***** Data for the task

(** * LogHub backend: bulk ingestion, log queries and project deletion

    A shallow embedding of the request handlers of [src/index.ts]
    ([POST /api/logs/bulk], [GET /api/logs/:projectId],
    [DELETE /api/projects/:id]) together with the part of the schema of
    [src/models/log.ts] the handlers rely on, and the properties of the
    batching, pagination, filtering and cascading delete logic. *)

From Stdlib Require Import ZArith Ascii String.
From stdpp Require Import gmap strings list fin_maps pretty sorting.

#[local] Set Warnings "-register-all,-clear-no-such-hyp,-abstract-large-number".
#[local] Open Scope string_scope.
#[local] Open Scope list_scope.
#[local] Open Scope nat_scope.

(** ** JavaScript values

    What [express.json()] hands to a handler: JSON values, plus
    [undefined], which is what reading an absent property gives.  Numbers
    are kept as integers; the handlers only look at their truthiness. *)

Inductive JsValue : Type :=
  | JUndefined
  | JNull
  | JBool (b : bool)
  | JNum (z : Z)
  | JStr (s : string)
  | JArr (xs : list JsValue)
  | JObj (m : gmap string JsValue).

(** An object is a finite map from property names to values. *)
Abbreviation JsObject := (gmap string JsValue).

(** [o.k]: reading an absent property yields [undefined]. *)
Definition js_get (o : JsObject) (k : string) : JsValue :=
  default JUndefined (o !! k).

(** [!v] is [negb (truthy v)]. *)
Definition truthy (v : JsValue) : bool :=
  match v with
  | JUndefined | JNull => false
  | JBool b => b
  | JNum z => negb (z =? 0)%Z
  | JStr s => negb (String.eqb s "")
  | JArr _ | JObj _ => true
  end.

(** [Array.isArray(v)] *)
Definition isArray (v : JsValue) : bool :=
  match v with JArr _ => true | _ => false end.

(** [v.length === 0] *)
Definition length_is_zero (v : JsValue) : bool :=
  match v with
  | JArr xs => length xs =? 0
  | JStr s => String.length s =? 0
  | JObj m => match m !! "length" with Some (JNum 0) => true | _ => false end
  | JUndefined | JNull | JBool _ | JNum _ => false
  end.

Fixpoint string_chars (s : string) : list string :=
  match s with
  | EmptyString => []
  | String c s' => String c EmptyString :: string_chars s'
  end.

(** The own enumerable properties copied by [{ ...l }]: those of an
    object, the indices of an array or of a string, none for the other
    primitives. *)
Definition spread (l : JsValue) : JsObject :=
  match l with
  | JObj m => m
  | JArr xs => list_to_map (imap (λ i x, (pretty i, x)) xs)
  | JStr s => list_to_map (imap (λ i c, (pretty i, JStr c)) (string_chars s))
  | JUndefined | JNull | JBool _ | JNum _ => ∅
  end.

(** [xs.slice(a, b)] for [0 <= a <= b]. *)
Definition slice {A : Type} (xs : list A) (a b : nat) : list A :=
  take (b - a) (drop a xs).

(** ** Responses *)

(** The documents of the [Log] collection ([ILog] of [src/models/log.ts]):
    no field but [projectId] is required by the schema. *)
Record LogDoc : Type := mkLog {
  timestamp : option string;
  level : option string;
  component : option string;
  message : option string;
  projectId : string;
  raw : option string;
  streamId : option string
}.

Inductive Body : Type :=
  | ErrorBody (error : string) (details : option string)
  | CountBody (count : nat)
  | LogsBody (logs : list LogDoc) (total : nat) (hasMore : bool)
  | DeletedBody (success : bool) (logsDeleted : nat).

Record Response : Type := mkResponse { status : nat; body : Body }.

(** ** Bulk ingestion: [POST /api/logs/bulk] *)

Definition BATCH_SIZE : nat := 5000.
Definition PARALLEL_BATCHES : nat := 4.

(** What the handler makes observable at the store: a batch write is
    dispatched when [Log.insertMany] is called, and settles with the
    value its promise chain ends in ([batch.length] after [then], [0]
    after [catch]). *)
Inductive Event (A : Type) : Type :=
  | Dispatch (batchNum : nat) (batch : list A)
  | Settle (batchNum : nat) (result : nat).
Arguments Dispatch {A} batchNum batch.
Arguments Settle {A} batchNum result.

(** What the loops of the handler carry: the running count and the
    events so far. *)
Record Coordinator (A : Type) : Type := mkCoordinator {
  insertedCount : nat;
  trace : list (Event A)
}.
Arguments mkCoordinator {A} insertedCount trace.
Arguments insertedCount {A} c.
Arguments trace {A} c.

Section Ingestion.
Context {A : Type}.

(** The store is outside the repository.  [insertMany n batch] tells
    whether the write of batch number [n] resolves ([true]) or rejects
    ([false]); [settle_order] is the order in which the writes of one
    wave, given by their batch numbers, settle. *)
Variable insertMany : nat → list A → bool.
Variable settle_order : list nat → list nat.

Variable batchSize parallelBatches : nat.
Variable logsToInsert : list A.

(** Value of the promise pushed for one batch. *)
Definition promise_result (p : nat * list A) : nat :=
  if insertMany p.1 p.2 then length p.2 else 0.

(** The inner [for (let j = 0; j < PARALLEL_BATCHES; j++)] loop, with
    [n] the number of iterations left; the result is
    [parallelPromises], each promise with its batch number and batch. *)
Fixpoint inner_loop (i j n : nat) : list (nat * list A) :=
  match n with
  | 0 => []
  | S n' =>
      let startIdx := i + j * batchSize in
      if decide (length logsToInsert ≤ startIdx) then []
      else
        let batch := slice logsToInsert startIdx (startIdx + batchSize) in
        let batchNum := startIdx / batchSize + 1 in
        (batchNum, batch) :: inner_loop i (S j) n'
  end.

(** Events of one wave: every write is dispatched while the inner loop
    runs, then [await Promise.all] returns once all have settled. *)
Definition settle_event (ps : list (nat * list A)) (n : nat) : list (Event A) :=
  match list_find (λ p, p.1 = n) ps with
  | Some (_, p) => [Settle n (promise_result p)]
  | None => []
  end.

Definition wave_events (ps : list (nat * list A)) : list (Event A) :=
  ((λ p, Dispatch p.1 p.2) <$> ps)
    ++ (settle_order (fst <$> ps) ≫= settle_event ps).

**********
***** Data for the task

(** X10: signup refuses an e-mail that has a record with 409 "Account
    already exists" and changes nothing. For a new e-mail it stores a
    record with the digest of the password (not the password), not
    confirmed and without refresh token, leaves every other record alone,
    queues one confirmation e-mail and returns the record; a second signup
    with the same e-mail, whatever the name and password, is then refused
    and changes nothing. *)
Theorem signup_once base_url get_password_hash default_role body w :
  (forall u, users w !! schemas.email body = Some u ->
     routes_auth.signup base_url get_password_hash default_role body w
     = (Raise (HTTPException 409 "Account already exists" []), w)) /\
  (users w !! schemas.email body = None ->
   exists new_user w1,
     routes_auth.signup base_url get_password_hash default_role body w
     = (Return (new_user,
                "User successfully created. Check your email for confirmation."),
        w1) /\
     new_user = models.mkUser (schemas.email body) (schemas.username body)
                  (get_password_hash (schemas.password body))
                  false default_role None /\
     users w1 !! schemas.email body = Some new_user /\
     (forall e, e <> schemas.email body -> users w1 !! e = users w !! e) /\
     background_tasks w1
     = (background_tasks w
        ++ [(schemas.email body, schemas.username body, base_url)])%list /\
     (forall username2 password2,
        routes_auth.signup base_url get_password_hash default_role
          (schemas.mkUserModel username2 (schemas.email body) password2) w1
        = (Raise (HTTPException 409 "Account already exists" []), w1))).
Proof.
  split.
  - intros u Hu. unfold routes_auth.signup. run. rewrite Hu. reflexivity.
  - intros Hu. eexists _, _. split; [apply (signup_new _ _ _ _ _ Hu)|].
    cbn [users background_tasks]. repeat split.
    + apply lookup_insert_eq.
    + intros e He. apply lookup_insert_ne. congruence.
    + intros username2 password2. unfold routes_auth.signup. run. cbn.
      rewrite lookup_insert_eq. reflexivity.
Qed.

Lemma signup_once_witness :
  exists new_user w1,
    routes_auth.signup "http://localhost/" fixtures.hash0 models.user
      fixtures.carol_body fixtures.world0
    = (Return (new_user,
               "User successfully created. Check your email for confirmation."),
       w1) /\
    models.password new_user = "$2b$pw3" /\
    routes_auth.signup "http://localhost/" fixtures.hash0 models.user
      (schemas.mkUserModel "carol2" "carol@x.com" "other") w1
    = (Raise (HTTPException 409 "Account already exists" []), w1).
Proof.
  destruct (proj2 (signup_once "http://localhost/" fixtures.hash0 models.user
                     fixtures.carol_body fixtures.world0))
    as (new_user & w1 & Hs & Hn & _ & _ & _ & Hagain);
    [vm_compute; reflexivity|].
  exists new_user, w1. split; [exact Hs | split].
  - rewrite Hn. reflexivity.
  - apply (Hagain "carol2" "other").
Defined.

**********
***** Data for the task

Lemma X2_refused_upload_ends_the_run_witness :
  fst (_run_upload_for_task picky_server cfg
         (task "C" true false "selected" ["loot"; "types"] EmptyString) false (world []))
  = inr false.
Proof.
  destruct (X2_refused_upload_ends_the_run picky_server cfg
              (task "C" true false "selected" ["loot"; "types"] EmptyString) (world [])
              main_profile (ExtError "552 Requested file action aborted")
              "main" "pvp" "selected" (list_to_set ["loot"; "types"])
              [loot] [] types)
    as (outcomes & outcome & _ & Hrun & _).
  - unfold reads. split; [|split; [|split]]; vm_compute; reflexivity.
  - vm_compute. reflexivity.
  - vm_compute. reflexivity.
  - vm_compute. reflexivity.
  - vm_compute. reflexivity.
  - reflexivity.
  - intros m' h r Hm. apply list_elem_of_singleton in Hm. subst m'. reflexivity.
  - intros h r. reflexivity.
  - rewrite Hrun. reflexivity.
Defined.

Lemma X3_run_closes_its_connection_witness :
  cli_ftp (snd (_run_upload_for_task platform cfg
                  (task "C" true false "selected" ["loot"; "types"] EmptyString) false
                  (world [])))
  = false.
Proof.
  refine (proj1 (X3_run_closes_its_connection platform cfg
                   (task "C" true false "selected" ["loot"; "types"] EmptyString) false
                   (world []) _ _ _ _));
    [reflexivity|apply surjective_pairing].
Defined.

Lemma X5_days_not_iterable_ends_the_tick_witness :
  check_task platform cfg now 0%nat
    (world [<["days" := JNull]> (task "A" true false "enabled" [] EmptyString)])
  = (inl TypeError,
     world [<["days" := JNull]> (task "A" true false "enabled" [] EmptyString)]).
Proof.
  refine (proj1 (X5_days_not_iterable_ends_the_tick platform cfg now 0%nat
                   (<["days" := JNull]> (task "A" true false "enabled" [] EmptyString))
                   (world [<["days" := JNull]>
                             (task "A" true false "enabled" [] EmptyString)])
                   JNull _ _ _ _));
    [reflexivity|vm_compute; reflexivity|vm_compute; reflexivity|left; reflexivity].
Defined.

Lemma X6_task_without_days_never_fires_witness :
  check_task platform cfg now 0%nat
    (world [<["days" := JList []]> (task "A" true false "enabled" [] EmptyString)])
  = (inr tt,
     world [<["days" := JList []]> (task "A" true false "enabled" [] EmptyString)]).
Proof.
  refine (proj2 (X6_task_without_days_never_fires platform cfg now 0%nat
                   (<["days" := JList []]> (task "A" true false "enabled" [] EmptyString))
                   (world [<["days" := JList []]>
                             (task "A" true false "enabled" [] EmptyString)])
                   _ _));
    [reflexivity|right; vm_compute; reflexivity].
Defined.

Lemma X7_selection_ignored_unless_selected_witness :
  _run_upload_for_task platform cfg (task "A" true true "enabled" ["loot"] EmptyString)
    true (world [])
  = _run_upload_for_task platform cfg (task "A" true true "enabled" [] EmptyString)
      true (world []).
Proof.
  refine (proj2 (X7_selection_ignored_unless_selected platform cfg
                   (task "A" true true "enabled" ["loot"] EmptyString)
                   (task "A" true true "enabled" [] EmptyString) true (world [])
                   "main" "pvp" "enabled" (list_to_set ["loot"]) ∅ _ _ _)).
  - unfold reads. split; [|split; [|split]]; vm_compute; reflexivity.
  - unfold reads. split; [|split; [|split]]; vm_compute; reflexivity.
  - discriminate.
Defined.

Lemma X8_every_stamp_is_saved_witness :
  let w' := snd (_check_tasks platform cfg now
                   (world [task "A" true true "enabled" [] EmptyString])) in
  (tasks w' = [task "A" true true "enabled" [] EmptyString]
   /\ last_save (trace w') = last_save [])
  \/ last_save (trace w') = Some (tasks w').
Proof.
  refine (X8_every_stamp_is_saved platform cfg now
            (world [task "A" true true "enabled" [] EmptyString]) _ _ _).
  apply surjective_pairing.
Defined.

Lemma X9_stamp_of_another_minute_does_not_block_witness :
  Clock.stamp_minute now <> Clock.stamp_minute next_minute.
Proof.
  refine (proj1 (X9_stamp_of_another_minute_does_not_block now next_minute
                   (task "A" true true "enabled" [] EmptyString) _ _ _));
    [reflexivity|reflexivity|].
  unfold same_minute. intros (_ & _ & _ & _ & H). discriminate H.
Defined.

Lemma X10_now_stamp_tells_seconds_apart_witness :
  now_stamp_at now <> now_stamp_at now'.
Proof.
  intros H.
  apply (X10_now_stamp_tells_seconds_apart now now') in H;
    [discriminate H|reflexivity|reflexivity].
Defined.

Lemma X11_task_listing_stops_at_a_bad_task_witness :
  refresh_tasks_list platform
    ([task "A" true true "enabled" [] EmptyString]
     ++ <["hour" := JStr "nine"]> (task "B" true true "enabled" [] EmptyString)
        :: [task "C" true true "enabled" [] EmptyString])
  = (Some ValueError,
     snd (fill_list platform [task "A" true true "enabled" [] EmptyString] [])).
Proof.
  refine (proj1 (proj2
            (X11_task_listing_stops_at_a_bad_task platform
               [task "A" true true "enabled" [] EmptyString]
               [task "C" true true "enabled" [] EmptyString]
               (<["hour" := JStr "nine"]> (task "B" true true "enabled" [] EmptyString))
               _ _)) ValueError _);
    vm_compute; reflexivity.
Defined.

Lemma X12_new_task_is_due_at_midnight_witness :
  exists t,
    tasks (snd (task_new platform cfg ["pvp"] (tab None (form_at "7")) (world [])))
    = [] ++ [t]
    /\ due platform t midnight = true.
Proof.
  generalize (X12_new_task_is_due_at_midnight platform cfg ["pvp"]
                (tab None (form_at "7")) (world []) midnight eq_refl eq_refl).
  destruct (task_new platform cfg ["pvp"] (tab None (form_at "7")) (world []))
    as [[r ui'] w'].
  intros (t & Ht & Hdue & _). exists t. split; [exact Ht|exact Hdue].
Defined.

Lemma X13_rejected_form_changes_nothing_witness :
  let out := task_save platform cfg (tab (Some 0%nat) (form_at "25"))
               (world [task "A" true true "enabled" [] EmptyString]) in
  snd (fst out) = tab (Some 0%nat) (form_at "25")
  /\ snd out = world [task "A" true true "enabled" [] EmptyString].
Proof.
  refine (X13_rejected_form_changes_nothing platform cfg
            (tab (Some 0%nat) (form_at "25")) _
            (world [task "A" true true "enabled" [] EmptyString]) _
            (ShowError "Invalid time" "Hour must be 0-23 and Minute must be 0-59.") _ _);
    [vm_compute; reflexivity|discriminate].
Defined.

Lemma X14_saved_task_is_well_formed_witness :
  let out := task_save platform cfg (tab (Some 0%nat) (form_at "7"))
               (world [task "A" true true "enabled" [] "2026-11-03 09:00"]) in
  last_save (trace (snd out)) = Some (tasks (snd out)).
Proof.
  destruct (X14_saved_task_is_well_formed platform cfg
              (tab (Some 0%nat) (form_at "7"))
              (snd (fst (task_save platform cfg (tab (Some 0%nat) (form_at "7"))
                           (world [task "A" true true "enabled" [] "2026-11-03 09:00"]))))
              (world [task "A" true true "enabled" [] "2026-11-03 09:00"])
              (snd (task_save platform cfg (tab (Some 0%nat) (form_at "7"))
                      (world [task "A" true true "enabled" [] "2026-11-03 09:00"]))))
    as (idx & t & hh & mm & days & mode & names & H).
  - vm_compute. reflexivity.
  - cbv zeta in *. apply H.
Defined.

**********

__What you have to do__.
Copy all lines above containing the string "types".

__Answer space__.
         (task "C" true false "selected" ["loot"; "types"] EmptyString) false (world []))
              (task "C" true false "selected" ["loot"; "types"] EmptyString) (world [])
              "main" "pvp" "selected" (list_to_set ["loot"; "types"])
              [loot] [] types)
                  (task "C" true false "selected" ["loot"; "types"] EmptyString) false
                   (task "C" true false "selected" ["loot"; "types"] EmptyString) false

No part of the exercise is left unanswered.